Unfortunately, cavity trees are getting harder and harder to find. So humans often try to help by offering artificial cavities, otherwise known as "nest boxes" or "bird houses." Chickadees, which routinely win contests to see which is "America's favorite backyard bird," are often willing to use a nest box.

I've seen chickadees nest in a badly designed box that was located on someone's front porch, right next to the front door. But that was probably because there were not enough other suitable nest sites in the area.
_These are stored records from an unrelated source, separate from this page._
Fixpoint list_ops (l : list A) (os : list (rop A)) : list (option A) :=
  match os with
  | [] => []
  | o :: os => (list_op l o).1 :: list_ops (list_op l o).2 os
  end.

Context (HN : 2 ≤ N < 2 ^ 31).

Lemma ring_op_ok pb l o :
  holds N pb l → ∃ pb', ring_op pb o = Some ((list_op l o).1, pb') ∧ holds N pb' (list_op l o).2.
Proof.
  intros Hh. destruct o as [x|]; simpl.
  - rewrite (is_full_ok N HN _ _ Hh). destruct (Z.eqb_spec (Z.of_nat (length l)) (N - 1)) as [E|E].
    + rewrite bool_decide_true by done. by exists pb.
    + rewrite bool_decide_false by done. destruct (write_ok N HN pb l x Hh) as (pb' & -> & Hh'); [pose proof (ho_len _ _ _ Hh); lia|]. by exists pb'.
  - rewrite (is_empty_ok N HN _ _ Hh). destruct l as [|x l]; [by exists pb|].
    rewrite bool_decide_false by done. destruct (read_ok N HN pb x l Hh) as (pb' & -> & Hh'). by exists pb'.
Qed.

Lemma ring_ops_ok os pb l : holds N pb l → ∃ pb', ring_ops pb os = Some (list_ops l os, pb').
Proof.
  revert pb l. induction os as [|o os IH]; intros pb l Hh; simpl; [by exists pb|].
  destruct (ring_op_ok pb l o Hh) as (pb1 & -> & Hh1). simpl. destruct (IH pb1 _ Hh1) as (pb2 & ->). by exists pb2.
Qed.

Lemma init_holds (pb : ring A) : Z.of_nat (length (elems pb)) = N + 1 → holds N (pb_init pb) [].
Proof. intros. split; simpl; try done; lia. Qed.
End Sequential.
When they have alternatives, chickadees are generally choosy about which nest boxes they'll use.

Stores often have very cute nest boxes for sale, but the cutest boxes may not be the best choice. Each type of bird has special needs, so a nest box designed for one type of bird will not necessarily suit another.

A nest box for black-capped chickadees should be about 9 inches deep with the entrance hole at the top of the box (about 7 inches from the bottom); the floor should be about 4 inches by 4 inches. The entrance hole should be from 1 inch to 1 1/8 inches in diameter. A perch isn't necessary and, in fact, should be removed if the box came with one (because perches give nest predators a place to stand.

In addition, any nest box should have drainage holes so that water doesn't collect in the bottom and ventilation under the roof so that heat can escape. The tall, deep style of box is best for most birds because predators have a more difficult time reaching the eggs and babies. If the entrance hole is larger than an inch and a half, the box will probably be used by starlings if they are in your area.

If you feel inspired to paint your nestbox, as many people do, consider the possibility that a brightly colored nestbox might attract more predators than one that blends in with the scenery. Color also affects the temperature inside the nestbox: A dark-colored nestbox will stay warmer than a light-colored nestbox will. Which is better would depend on your climate and where you plan to put the nestbox.

Once you've selected a box that's well designed for chickadees, your next job is to find the best place to put it. The recommended way to install a nest box for black-capped chickadees is to place it 6-15 feet high on the edge of an area where there are mature trees. The box should receive about 50% sunlight throughout the day. If possible the entrance should face away from prevailing winds, so that rain isn't blown into the box during storms.

Even if you are able to place a nest box perfectly, birds often seem to ignore a nest box for its first year. Most people recommend that you leave a nest box in position for two years--then, if it's still not being used, move it to another location.

Most people say that nest boxes should be cleaned at least yearly, if not after every brood. This helps to prevent buildup of parasites that otherwise might undermine the health of young birds.

1 comment:

jodi said...

Aren't chickadees adorable? There is a flurry of them outside my office window right now, greedily poking themselves full of seeds at the various feeders and causing me great joy. I didn't know about removing the roost from nesting boxes--makes perfect sense. If it wasn't so horridly cold and yucky outside, I'd go see if my other half did put perches on the ones he built last year. They were primarily decorative, but they're deep enough to use as nesting boxes too. Thanks for posting this, Flora!